CEO Penny James said insurance premiums “should reflect” supply chain problems due to the coronavirus pandemic and conflict in Ukraine, which made parts more difficult to find and repairs had been delayed.
Announcing its first-half results on July 18, the company said its “short-term profitability” was being tested by a number of factors, including heightened claim inflation and macroeconomic uncertainty, but it was still would pay dividend to shareholders “in line with 2021”.
Operating profit fell 47% to £195.5 million from the first half of the year. Pre-tax profit fell 31.8% to £178.1 million.
The insurer also said it was damaged by regulatory changes introduced by the FCA this year, which prevented them from charging long-term customers with a so-called ‘loyalty penalty’.

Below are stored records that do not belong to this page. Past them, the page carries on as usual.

Lemma CONFIG_emailTo (E : Env) (w : World) (cfg : Config) (w1 : World) :
  CONFIG E w = (Ret cfg, w1) ->
  emailTo cfg = js_or (EMAIL_TO E) (SMTP_USER E)
  /\ user (smtp cfg) = SMTP_USER E /\ pass (smtp cfg) = SMTP_PASS E.
Proof.
  unfold CONFIG, bind.
  destruct (parseLocations_returns (env_or (LOCATIONS E) []) w)
    as [recs [d [Hp _]]].
  rewrite Hp. intros H; injection H as <- _. repeat split.
Qed.

(** X5.  Every mail the process hands to the relay is sent from the
    configured user to [EMAIL_TO], or to the user when [EMAIL_TO] is
    unset or empty; neither the sender nor the recipient is ever
    missing. *)
Theorem mail_from_user_to_recipient (E : Env) (f : file_state) (m : Mail) :
  In (SendMail m) (trace (snd (run E (initial_world f)))) ->
  mail_from m = SMTP_USER E
  /\ mail_to m = js_or (EMAIL_TO E) (SMTP_USER E)
  /\ truthy (mail_from m) = true /\ truthy (mail_to m) = true.
Proof.
  intros Hin.
  destruct (run_trace E (initial_world f))
    as [cfg [d0 [o [w' [tail [Hcfg [[Hc0 _] [Hrun [Ht [Htail _]]]]]]]]]].
  destruct (CONFIG_emailTo E _ cfg _ Hcfg) as [Hto [Hu Hp]].
  destruct (load_returns (add_events (add_events (initial_world f) d0)
                            (banner cfg)))
    as [loaded [dl [Hload _]]].
  destruct (checkAllLocations_mails E cfg _ w' o loaded Hrun)
    as [d [Htd Hmail]]; [rewrite Hload; reflexivity|].
  rewrite Ht, Htd in Hin. cbn [trace add_events initial_world app] in Hin.
  apply in_app_or in Hin as [Hin|Hin];
    [|exfalso; exact (no_mail_in_console _ m Htail Hin)].
  apply in_app_or in Hin as [Hin|Hin];
    [exfalso; exact (no_mail_in_console _ m Hc0 Hin)|].
  destruct (Hmail m Hin) as [Hc [Hfrom [Hmto _]]].
  unfold credentials_set in Hc. apply andb_true_iff in Hc as [Hcu _].
  rewrite Hfrom, Hmto, Hto, Hu. rewrite Hu in Hcu.
  repeat split; try assumption.
  unfold js_or. destruct (truthy (EMAIL_TO E)) eqn:He; assumption.
Qed.

Lemma mail_from_user_to_recipient_witness :
  mail_from (mail_of cfg_ok (notice_of jfk slot_march)) = SMTP_USER env_ok
  /\ truthy (mail_to (mail_of cfg_ok (notice_of jfk slot_march))) = true.
Proof.
  destruct (mail_from_user_to_recipient env_ok Absent
              (mail_of cfg_ok (notice_of jfk slot_march)))
    as [H1 [_ [_ H4]]].
  - vm_compute. repeat (try (left; reflexivity); right).
  - split; assumption.
Defined.

Lemma no_http_console (d : list event) :
  forallb is_console d = true -> filter is_http d = [].
Proof.
  induction d as [|e d IH]; simpl; [reflexivity|].
  intros H. apply andb_true_iff in H as [He Hd].
  destruct e; try discriminate; simpl; auto.
Qed.

Lemma slot_body_http (E : Env) (cfg : Config) (location : LocationTarget)
  (slot : Slot) (v : Vars) (w : World) :
  exists d,
    trace (snd (slot_body E cfg location slot v w)) = trace w ++ d
    /\ filter is_http d = []
    /\ requests (snd (slot_body E cfg location slot v w)) = requests w.
Proof.
  destruct v as [notified n]. rewrite slot_body_cases.
  destruct (qualifies location slot notified); cbv zeta;
    [destruct (credentials_set cfg); [destruct (smtp_send E _ _)|]|];
    eexists;
    (split; [unfold add_events, after_mail; simpl trace;
             rewrite <- ?app_assoc; reflexivity|]);
    split; reflexivity.
Qed.

Lemma slot_turn_http (E : Env) (cfg : Config) (location : LocationTarget)
  (x : json) (v : Vars) (w : World) :
  exists d,
    trace (snd (slot_turn E cfg location x v w)) = trace w ++ d
    /\ filter is_http d = []
    /\ requests (snd (slot_turn E cfg location x v w)) = requests w.
Proof.
  unfold slot_turn. destruct (as_slot x) as [slot|].
  - apply slot_body_http.
  - exists []. rewrite app_nil_r. repeat split.
Qed.

Lemma for_slots_http (E : Env) (cfg : Config) (location : LocationTarget)
  (slots : list json) :
  forall v w,
    exists d,
      trace (snd (for_slots E cfg location slots v w)) = trace w ++ d
      /\ filter is_http d = []
      /\ requests (snd (for_slots E cfg location slots v w)) = requests w.
Proof.
  induction slots as [|slot rest IH]; intros v w.
  - exists []. rewrite app_nil_r. repeat split.
  - cbn [for_slots]. unfold bind.
    destruct (slot_turn_http E cfg location slot v w) as [d1 [Ht1 [Hf1 Hr1]]].
    destruct (slot_turn E cfg location slot v w) as [[v1|e|code] w1];
      cbn [snd] in Ht1, Hr1 |- *.
    + destruct (IH v1 w1) as [d2 [Ht2 [Hf2 Hr2]]].
      exists (d1 ++ d2). rewrite Ht2, Ht1, app_assoc, filter_app, Hf1, Hf2.
      repeat split. congruence.
    + exists d1. repeat split; assumption.
    + exists d1. repeat split; assumption.
Qed.

Lemma for_of_slots_http (E : Env) (cfg : Config)
  (location : LocationTarget) (slots : json) (v : Vars) (w : World) :
  exists d,
    trace (snd (for_of_slots E cfg location slots v w)) = trace w ++ d
    /\ filter is_http d = []
    /\ requests (snd (for_of_slots E cfg location slots v w)) = requests w.
Proof.
  unfold for_of_slots. destruct (iterate slots) as [items|].
  - apply for_slots_http.
  - exists []. rewrite app_nil_r. repeat split.
Qed.

Lemma location_body_http (E : Env) (cfg : Config)
  (location : LocationTarget) (v : Vars) (w : World) :
  exists d,
    trace (snd (location_body E cfg location v w)) = trace w ++ d
    /\ filter is_http d = [HttpGet (id location)]
    /\ requests (snd (location_body E cfg location v w)) = S (requests w).
Proof.
  rewrite location_body_cases. cbv zeta.
  destruct (http_get E (requests w) (id location)) as [e|data].
  - eexists. split; [unfold add_events, after_request; simpl trace;
                     rewrite <- ?app_assoc; reflexivity|].
    split; reflexivity.
  - destruct (length_is_zero (or_empty_array data)).
    + eexists. split; [unfold add_events, after_request; simpl trace;
                       rewrite <- ?app_assoc; reflexivity|].
      split; reflexivity.
    + match goal with
      | |- context [for_of_slots E cfg location ?s v ?w0] =>
          destruct (for_of_slots_http E cfg location s v w0)
            as [d [Ht [Hf Hr]]];
          destruct (for_of_slots E cfg location s v w0) as [[v1|e|code] w2]
      end; cbn [snd] in Ht, Hr |- *;
        unfold add_events, after_request in Ht, Hr; simpl trace in Ht;
        simpl requests in Hr.
      * exists ([ConsoleLog (MsgChecking location);
                 ConsoleLog (MsgTargetDate (targetDate location));
                 HttpGet (id location);
                 ConsoleLog (MsgFound (get_length (or_empty_array data)))]
                ++ d ++ [ConsoleLog MsgBlank; Delay 2000]).
        split; [unfold add_events; simpl trace; rewrite Ht, <- !app_assoc;
                reflexivity|].
        split; [|exact Hr].
        rewrite !filter_app, Hf. reflexivity.
      * exists ([ConsoleLog (MsgChecking location);
                 ConsoleLog (MsgTargetDate (targetDate location));
                 HttpGet (id location);
                 ConsoleLog (MsgFound (get_length (or_empty_array data)))] ++ d).
        split; [rewrite Ht, <- !app_assoc; reflexivity|].
        split; [|exact Hr].
        rewrite !filter_app, Hf. reflexivity.
      * exists ([ConsoleLog (MsgChecking location);
                 ConsoleLog (MsgTargetDate (targetDate location));
                 HttpGet (id location);
                 ConsoleLog (MsgFound (get_length (or_empty_array data)))] ++ d).
        split; [rewrite Ht, <- !app_assoc; reflexivity|].
        split; [|exact Hr].
        rewrite !filter_app, Hf. reflexivity.
Qed.

Lemma for_locations_http (E : Env) (cfg : Config)
  (locs : list LocationTarget) :
  forall v w,
    exists d k,
      trace (snd (for_locations E cfg locs v w)) = trace w ++ d
      /\ filter is_http d
         = List.map (fun l => HttpGet (id l)) (firstn k locs)
      /\ requests (snd (for_locations E cfg locs v w)) = requests w + k
      /\ k <= length locs
      /\ (forall v', fst (for_locations E cfg locs v w) = Ret v' ->
                     k = length locs).
Proof.
  induction locs as [|location rest IH]; intros v w.
  - exists [], 0. rewrite app_nil_r. cbn. repeat split; auto.
  - cbn [for_locations]. unfold bind.
    destruct (location_body_http E cfg location v w) as [d1 [Ht1 [Hf1 Hr1]]].
    destruct (location_body E cfg location v w) as [[v1|e|code] w1];
      cbn [fst snd] in Ht1, Hr1 |- *.
    + destruct (IH v1 w1) as [d2 [k [Ht2 [Hf2 [Hr2 [Hk Hall]]]]]].
      exists (d1 ++ d2), (S k).
      rewrite Ht2, Ht1, app_assoc, filter_app, Hf1, Hf2.
      split; [reflexivity|]. split; [reflexivity|].
      split; [rewrite Hr2, Hr1; lia|].
      split; [cbn [length]; lia|].
      intros v' Hv. cbn [length]. f_equal. apply (Hall v' Hv).
    + exists d1, 1. split; [assumption|]. split; [assumption|].
      split; [lia|]. split; [cbn [length]; lia|]. discriminate.
    + exists d1, 1. split; [assumption|]. split; [assumption|].
      split; [lia|]. split; [cbn [length]; lia|]. discriminate.
Qed.

(** X6.  A run asks the endpoint once per configured location, in the
    order of the configuration, with the identifier of the location: the
    requests of a run that ends normally are exactly the identifiers of
    all the locations in order, and those of a run cut short are the
    identifiers of the first k. *)
Theorem one_request_per_location_in_order
  (E : Env) (cfg : Config) (w w' : World) (o : outcome unit) :
  checkAllLocations E cfg w = (o, w') ->
  exists d k,
    trace w' = trace w ++ d
    /\ filter is_http d
       = List.map (fun l => HttpGet (id l)) (firstn k (locations cfg))
    /\ requests w' = requests w + k
    /\ k <= length (locations cfg)
    /\ (o = Ret tt -> k = length (locations cfg)).
Proof.
  intros H.
  destruct (checkAllLocations_shape E cfg w w' o H)
    as [[Hl [-> ->]] | [_ [loaded [d0 [lo [w2 [post
         [_ [[Hc0 _] [Hfor [Ht [_ [Hr Hpost]]]]]]]]]]]]].
  { eexists; exists 0. split; [reflexivity|].
    split; [rewrite filter_app,
              (no_http_console _ (banner_console cfg)); reflexivity|].
    split; [cbn; lia|]. split; [lia|]. discriminate. }
  destruct (for_locations_http E cfg (locations cfg) (loaded, 0)
              (add_events w (banner cfg ++ d0)))
    as [d1 [k [Ht1 [Hf1 [Hr1 [Hk Hall]]]]]].
  rewrite Hfor in Ht1, Hr1, Hall. cbn [fst snd] in Ht1, Hr1, Hall.
  exists ((banner cfg ++ d0) ++ d1 ++ post), k.
  split.
  { rewrite Ht, Ht1. unfold add_events; simpl trace.
    rewrite <- !app_assoc. reflexivity. }
  assert (Hp : filter is_http post = []).
  { destruct lo as [v|e|code].
    - destruct Hpost as [_ [err [-> [Herr _]]]]. cbn [filter is_http].
      rewrite filter_app, (no_http_console _ Herr),
        (no_http_console _ (summary_console cfg v)). reflexivity.
    - destruct Hpost as [_ [-> _]]. reflexivity.
    - destruct Hpost as [_ [-> _]]. reflexivity. }
  split.
  { rewrite !filter_app, Hf1, Hp,
      (no_http_console _ (banner_console cfg)), (no_http_console _ Hc0),
      !app_nil_r. reflexivity. }
  split; [rewrite Hr, Hr1; reflexivity|].
  split; [exact Hk|].
  intros ->. destruct lo as [v|e|code].
  - apply (Hall v eq_refl).
  - destruct Hpost as [Hp' _]; discriminate.
  - destruct Hpost as [Hp' _]; discriminate.
Qed.

Lemma one_request_per_location_in_order_witness :
  exists d k,
    trace (snd (checkAllLocations env_ok cfg_ok (initial_world Absent)))
    = [] ++ d
    /\ filter is_http d
       = List.map (fun l => HttpGet (id l)) (firstn k (locations cfg_ok)).
Proof.
  destruct (one_request_per_location_in_order env_ok cfg_ok
              (initial_world Absent)
              (snd (checkAllLocations env_ok cfg_ok (initial_world Absent)))
              (fst (checkAllLocations env_ok cfg_ok (initial_world Absent))))
    as [d [k [H1 [H2 _]]]].
  - apply surjective_pairing.
  - exists d, k. split; assumption.
Defined.

Lemma CONFIG_locations (E : Env) (w : World) (cfg : Config) (w1 : World) :
  CONFIG E w = (Ret cfg, w1) ->
  locations cfg
  = List.map record_of
      (filter well_formed (split comma (env_or (LOCATIONS E) []))).
Proof.
  unfold CONFIG, bind.
  destruct (env_or (LOCATIONS E) []) as [|c r] eqn:Hs.
  - rewrite parseLocations_empty. intros H; injection H as <- _. reflexivity.
  - rewrite parseLocations_nonempty by discriminate.
    intros H; injection H as <- _. reflexivity.
Qed.
(** * Orchestration layer of agentic-framework: a shallow embedding

    Embeds [a2a_protocol/agent_registry.py], [a2a_protocol/communication.py],
    [orchestration/router.py] and [orchestration/conversation_manager.py].
    Python dicts are insertion-ordered association lists ([PyDict]); the
    coroutines run sequentially, so [await] is ordinary sequencing; effects
    (delivery attempts, printed lines, raised exceptions) go through a small
    state-and-exception monad [M]. *)

From Stdlib Require Import String Ascii List Bool Arith ZArith Lia.
Import ListNotations.
Open Scope list_scope.
Open Scope string_scope.

(** ** Python dicts *)

Module PyDict.
Section Dict.
Context {V : Type}.

(** A dict is its list of items in insertion order. *)
Definition t := list (string * V).

(** [d.get(k)] *)
Fixpoint get (d : t) (k : string) : option V :=
  match d with
  | [] => None
  | (k', v) :: d' => if String.eqb k k' then Some v else get d' k
  end.

Definition mem (k : string) (d : t) : bool :=
  match get d k with Some _ => true | None => false end.

(** [d[k] = v]: an existing key keeps its position, a new key is appended. *)
Fixpoint setitem (d : t) (k : string) (v : V) : t :=
  match d with
  | [] => [(k, v)]
  | (k', v') :: d' =>
      if String.eqb k k' then (k', v) :: d' else (k', v') :: setitem d' k v
  end.

(** [del d[k]] (the callers guard it with [k in d]) *)
Fixpoint delitem (d : t) (k : string) : t :=
  match d with
  | [] => []
  | (k', v') :: d' => if String.eqb k k' then d' else (k', v') :: delitem d' k
  end.

Definition keys (d : t) : list string := map fst d.
Definition values (d : t) : list V := map snd d.

End Dict.
Arguments t : clear implicits.
End PyDict.

(** ** Strings *)

(** [str.lower()] on the characters of the model (ASCII). *)
Definition lower_char (c : ascii) : ascii :=
  let n := nat_of_ascii c in
  if (65 <=? n)%nat && (n <=? 90)%nat then ascii_of_nat (n + 32)%nat else c.

Fixpoint lower (s : string) : string :=
  match s with
  | EmptyString => EmptyString
  | String c s' => String (lower_char c) (lower s')
  end.

(** Python's [sub in s]: [sub] occurs at some position of [s]. *)
Fixpoint str_in (sub s : string) : bool :=
  String.prefix sub s ||
  match s with
  | EmptyString => false
  | String _ s' => str_in sub s'
  end.

(** Python's [x in xs] on a list of strings. *)
Definition list_in (x : string) (xs : list string) : bool :=
  existsb (String.eqb x) xs.

(** Python's [all(cap in have for cap in need)]. *)
Definition all_in (need have : list string) : bool :=
  forallb (fun c => list_in c have) need.

(** ** [a2a_protocol/agent_registry.py] *)

Record AgentCard := mkAgentCard {
  agent_id : string;
  name : string;
  description : string;
  capabilities : list string;
  endpoints : list (string * string);
  authentication : list (string * string);
  metadata : list (string * string)
}.

Module AgentRegistry.

(** [self.agents: Dict[str, AgentCard]] *)
Definition t := PyDict.t AgentCard.

Definition empty : t := [].

(** [register_agent]: [self.agents[card.agent_id] = card] *)
Definition register_agent (reg : t) (card : AgentCard) : t :=
  PyDict.setitem reg (agent_id card) card.

(** [discover_agents]: cards whose capabilities contain [capability],
    in dict order. *)
Definition discover_agents (reg : t) (capability : string) : list AgentCard :=
  filter (fun a => list_in capability (capabilities a)) (PyDict.values reg).

(** [get_agent]: [self.agents.get(agent_id)] *)
Definition get_agent (reg : t) (id : string) : option AgentCard :=
  PyDict.get reg id.

(** [unregister_agent]: [if agent_id in self.agents: del self.agents[agent_id]] *)
Definition unregister_agent (reg : t) (id : string) : t :=
  if PyDict.mem id reg then PyDict.delitem reg id else reg.

End AgentRegistry.

(** ** Effects: clock, delivery attempts, printed lines, exceptions *)

(** Python exceptions raised by this code; [str(e)] is the message. *)
Inductive Exc :=
| ValueError (msg : string)
| Exception (msg : string).

Definition str_exc (e : Exc) : string :=
  match e with ValueError m => m | Exception m => m end.

(** A history entry [{"role", "content", "timestamp"}]. *)
Record Message := mkMessage {
  role : string;
  content : string;
  msg_timestamp : nat
}.

(** The task dict built by [_analyze_user_message] and read by
    [route_task] with [task.get("type", "general")] and
    [task.get("capabilities", [])]. *)
Record Task := mkTask {
  task_type : option string;
  task_message : string;
  task_user_id : string;
  task_capabilities : option (list string);
  task_context : list (string * string);
  task_conversation_history : list Message;
  task_timestamp : nat
}.

Inductive Payload :=
| PTask (t : Task)
| PStatus (s : list (string * string))
| PText (s : string).

(** An A2A message dict; [message_id] is the f-string
    [f"{from}_{to}_{timestamp}"], kept as its three parts. *)
Record Envelope := mkEnvelope {
  env_from : string;
  env_to : option string;
  env_type : string;
  env_payload : Payload;
  env_timestamp : nat;
  env_message_id : option (string * string * nat)
}.

(** The result dict of a delivery. *)
Record Response := mkResponse {
  resp_status : string;
  resp_response : string;
  resp_timestamp : nat
}.

(** [str(result)] of a response dict. *)
Definition show_response (r : Response) : string :=
  "{'status': '" ++ resp_status r ++ "', 'response': '" ++ resp_response r ++ "', ...}".

(** What the outside world sees: the clock read by [datetime.now()], every
    delivery attempted through the transport (target card and envelope), and
    the lines printed. *)
Record World := mkWorld {
  clock : nat;
  sent : list (AgentCard * Envelope);
  printed : list string
}.

Definition M (A : Type) : Type := World -> World * (Exc + A).

Definition ret {A} (a : A) : M A := fun w => (w, inr a).

Definition bind {A B} (m : M A) (k : A -> M B) : M B :=
  fun w => match m w with
           | (w', inl e) => (w', inl e)
           | (w', inr a) => k a w'
           end.

Notation "x <- m ;; k" := (bind m (fun x => k))
  (at level 61, m at next level, right associativity).
Notation "m ;;; k" := (bind m (fun _ => k))
  (at level 61, right associativity).

Definition raise {A} (e : Exc) : M A := fun w => (w, inl e).

(** [try: m except Exception as e: h(e)] *)
Definition try_except {A} (m : M A) (h : Exc -> M A) : M A :=
  fun w => match m w with
           | (w', inl e) => h e w'
           | (w', inr a) => (w', inr a)
           end.

(** [datetime.now()] *)
Definition now : M nat := fun w => (w, inr (clock w)).

(** [print(s)] *)
Definition print (s : string) : M unit :=
  fun w => (mkWorld (clock w) (sent w) (printed w ++ [s])%list, inr tt).

(** [for x in xs: body(x)] *)
Fixpoint for_each {A} (xs : list A) (body : A -> M unit) : M unit :=
  match xs with
  | [] => ret tt
  | x :: xs' => body x ;;; for_each xs' body
  end.

(** ** [a2a_protocol/communication.py] *)

Record A2AClient := mkA2AClient {
  self_agent_id : string;
  registry : AgentRegistry.t;
  status_listeners : PyDict.t bool;
  message_queue : list Envelope
}.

Penny James, CEO of Direct Line, said: “Uniquely complex automotive market conditions during the first half, due to significant regulatory changes, increased claim inflation and macroeconomic uncertainty, have tested our near-term profitability.
“Through pricing actions, steps taken in our garage repair network, and the deployment of improved pricing capabilities, we have now returned to writing our target margins based on the latest claim assumptions.”
She added: “We are ahead of our long-term return on tangible equity target despite the challenges. We are announcing an interim dividend in line with 2021 and are confident in the sustainability of our regular dividends as we look ahead to the full year and beyond.”